#### Exercise details:
Quote the entries below from the line with "Definition in_document (n" through the line with "length (List.filter (fun", both ends included, and only those lines.

◆ ◆ ◆

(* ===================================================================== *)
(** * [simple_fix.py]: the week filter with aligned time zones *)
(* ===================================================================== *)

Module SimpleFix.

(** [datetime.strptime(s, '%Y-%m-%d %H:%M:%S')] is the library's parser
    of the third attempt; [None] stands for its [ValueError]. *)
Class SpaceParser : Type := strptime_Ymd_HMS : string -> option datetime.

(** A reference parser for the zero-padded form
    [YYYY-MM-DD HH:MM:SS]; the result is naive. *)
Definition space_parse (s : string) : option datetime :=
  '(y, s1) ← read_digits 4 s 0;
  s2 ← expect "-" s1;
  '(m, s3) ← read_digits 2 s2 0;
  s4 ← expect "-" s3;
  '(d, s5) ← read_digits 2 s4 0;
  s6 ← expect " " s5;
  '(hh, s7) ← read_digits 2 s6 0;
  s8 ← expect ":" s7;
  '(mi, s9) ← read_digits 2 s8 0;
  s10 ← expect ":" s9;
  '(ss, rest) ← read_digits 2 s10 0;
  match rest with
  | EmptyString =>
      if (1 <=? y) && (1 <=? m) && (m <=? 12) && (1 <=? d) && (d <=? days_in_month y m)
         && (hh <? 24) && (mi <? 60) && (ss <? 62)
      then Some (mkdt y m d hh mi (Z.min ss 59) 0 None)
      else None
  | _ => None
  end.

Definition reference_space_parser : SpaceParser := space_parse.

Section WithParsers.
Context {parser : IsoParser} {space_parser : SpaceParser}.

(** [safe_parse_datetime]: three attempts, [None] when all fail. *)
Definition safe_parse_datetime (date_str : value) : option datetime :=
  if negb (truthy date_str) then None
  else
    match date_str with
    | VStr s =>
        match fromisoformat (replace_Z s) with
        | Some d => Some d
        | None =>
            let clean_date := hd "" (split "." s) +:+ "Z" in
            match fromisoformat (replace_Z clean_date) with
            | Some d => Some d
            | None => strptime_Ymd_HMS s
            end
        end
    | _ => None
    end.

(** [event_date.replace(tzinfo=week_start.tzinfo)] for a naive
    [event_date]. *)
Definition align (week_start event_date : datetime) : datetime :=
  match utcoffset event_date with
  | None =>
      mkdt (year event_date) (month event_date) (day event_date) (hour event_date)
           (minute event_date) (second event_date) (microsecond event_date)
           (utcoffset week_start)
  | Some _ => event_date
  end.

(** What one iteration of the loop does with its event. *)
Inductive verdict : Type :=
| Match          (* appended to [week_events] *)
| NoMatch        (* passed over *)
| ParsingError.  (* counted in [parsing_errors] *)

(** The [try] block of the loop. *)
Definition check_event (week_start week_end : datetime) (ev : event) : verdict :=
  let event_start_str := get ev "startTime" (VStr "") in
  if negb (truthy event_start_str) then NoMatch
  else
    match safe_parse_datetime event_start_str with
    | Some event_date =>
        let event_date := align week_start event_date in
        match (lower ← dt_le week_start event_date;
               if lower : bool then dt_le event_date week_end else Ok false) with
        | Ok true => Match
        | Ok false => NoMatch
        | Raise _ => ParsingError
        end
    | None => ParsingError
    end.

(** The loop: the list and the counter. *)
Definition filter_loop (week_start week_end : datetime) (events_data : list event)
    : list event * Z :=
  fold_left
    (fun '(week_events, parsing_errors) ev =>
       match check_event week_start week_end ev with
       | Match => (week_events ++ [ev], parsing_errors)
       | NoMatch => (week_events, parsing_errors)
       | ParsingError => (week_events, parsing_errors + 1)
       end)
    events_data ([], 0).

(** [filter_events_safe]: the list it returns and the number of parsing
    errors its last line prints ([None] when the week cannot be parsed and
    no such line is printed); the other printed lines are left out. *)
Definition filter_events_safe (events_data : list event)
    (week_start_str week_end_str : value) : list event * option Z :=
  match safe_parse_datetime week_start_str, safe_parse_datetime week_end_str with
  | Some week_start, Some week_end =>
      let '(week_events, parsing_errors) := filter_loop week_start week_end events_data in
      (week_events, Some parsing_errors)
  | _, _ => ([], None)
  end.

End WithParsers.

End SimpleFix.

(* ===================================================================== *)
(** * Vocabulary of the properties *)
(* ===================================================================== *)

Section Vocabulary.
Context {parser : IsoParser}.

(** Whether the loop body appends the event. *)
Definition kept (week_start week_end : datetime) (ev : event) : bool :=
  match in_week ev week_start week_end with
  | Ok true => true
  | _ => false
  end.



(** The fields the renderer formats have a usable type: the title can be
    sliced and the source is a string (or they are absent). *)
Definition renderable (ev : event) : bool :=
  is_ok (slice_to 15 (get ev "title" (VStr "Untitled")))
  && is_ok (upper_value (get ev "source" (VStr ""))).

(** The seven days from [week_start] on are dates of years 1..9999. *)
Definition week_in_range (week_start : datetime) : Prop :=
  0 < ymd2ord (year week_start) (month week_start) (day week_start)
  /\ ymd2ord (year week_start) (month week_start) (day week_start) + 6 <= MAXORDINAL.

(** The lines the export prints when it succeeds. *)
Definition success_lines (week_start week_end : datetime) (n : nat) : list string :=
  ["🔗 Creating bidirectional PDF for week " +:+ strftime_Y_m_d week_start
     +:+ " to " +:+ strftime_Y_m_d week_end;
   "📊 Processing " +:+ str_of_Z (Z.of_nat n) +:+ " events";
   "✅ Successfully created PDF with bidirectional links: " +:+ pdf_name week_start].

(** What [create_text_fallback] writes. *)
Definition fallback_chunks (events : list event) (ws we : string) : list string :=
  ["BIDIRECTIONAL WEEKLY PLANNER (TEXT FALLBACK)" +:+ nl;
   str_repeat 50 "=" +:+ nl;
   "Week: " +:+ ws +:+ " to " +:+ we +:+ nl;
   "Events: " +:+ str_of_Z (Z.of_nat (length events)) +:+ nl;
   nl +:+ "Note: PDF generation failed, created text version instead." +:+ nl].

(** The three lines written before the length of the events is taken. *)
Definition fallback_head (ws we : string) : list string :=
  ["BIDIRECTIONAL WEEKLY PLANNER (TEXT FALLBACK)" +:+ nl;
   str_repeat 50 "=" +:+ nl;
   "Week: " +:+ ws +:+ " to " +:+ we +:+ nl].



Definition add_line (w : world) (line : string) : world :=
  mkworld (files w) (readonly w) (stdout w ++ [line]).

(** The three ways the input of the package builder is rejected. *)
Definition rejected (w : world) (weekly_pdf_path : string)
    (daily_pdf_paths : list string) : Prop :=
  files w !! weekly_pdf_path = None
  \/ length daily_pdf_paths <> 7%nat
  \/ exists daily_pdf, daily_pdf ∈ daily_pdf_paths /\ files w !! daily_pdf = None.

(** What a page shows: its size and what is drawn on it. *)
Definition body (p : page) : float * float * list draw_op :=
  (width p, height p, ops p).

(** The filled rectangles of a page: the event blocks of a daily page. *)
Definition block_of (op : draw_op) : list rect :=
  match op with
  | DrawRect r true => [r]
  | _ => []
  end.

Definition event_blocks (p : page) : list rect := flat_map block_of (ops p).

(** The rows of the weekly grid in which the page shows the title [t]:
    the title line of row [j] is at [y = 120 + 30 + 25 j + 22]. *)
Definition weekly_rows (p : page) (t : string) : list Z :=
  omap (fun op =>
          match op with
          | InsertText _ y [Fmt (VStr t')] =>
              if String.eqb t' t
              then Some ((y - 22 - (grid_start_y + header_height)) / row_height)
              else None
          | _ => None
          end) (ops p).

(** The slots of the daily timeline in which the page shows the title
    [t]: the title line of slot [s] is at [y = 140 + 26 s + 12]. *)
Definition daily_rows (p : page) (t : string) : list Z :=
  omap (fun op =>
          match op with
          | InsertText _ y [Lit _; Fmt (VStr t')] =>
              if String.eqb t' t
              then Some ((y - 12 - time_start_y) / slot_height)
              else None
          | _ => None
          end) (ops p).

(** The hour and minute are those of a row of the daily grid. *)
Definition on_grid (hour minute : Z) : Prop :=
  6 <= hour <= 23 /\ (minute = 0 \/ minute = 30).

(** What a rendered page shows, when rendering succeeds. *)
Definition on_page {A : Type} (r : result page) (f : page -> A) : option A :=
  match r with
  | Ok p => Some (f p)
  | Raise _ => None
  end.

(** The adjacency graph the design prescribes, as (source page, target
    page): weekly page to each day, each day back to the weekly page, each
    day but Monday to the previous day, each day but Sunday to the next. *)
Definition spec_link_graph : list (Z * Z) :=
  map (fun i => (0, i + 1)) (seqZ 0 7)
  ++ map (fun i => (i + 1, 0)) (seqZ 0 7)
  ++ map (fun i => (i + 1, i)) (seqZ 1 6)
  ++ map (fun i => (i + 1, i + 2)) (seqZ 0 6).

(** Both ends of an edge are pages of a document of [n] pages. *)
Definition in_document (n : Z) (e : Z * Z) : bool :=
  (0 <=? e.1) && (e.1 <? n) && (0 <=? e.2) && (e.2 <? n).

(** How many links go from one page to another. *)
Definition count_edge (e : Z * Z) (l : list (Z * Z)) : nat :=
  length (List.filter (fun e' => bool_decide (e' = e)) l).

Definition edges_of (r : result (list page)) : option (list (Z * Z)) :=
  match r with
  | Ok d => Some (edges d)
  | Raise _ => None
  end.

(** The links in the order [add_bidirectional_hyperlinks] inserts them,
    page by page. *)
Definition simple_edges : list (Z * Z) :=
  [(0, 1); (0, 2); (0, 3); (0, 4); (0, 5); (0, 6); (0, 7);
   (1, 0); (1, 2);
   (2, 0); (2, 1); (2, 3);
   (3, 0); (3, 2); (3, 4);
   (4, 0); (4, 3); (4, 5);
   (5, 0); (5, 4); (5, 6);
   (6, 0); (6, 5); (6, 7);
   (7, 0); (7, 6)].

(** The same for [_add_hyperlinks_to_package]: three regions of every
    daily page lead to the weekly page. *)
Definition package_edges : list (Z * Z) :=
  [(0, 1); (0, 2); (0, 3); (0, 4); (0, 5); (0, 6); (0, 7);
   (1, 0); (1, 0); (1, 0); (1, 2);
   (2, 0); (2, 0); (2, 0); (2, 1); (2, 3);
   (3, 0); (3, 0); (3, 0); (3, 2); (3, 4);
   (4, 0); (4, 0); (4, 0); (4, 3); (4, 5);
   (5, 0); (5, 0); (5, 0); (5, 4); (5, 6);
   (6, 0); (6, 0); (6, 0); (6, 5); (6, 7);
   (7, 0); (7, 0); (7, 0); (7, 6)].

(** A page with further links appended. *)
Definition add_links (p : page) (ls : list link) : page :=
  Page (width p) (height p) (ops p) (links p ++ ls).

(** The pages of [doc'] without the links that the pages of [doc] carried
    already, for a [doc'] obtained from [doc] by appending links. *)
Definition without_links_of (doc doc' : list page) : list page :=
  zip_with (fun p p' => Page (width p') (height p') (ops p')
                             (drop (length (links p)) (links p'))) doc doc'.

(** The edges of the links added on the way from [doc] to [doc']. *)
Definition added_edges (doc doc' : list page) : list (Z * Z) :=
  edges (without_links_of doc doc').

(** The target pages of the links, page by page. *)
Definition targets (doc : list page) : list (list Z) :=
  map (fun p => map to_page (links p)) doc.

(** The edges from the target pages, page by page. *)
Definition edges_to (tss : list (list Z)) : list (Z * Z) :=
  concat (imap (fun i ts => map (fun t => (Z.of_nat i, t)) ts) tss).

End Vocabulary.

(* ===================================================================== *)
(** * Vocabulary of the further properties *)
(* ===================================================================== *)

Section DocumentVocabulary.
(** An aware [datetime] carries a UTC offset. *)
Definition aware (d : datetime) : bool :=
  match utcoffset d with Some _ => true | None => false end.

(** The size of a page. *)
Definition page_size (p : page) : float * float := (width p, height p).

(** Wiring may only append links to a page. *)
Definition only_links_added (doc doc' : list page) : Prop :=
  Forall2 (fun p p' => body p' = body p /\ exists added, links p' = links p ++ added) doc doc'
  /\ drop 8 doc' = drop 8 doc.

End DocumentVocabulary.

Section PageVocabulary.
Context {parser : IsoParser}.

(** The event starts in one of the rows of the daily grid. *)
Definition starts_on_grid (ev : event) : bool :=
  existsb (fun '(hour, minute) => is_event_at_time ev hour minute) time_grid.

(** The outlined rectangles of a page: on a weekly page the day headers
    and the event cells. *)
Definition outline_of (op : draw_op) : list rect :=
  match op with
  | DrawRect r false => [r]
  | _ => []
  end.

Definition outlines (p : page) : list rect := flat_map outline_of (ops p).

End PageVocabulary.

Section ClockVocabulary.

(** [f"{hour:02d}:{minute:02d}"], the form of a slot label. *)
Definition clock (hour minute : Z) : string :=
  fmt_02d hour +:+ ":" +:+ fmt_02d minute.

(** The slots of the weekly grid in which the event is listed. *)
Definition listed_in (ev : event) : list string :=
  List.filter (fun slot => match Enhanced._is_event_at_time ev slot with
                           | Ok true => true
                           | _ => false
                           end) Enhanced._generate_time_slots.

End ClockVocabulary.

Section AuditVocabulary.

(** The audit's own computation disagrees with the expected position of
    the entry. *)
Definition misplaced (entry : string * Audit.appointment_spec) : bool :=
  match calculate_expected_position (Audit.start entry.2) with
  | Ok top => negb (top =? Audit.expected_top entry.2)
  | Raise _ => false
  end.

◆ ◆ ◆

#### Answer space:
Definition in_document (n : Z) (e : Z * Z) : bool :=
  (0 <=? e.1) && (e.1 <? n) && (0 <=? e.2) && (e.2 <? n).

(** How many links go from one page to another. *)
Definition count_edge (e : Z * Z) (l : list (Z * Z)) : nat :=
  length (List.filter (fun e' => bool_decide (e' = e)) l).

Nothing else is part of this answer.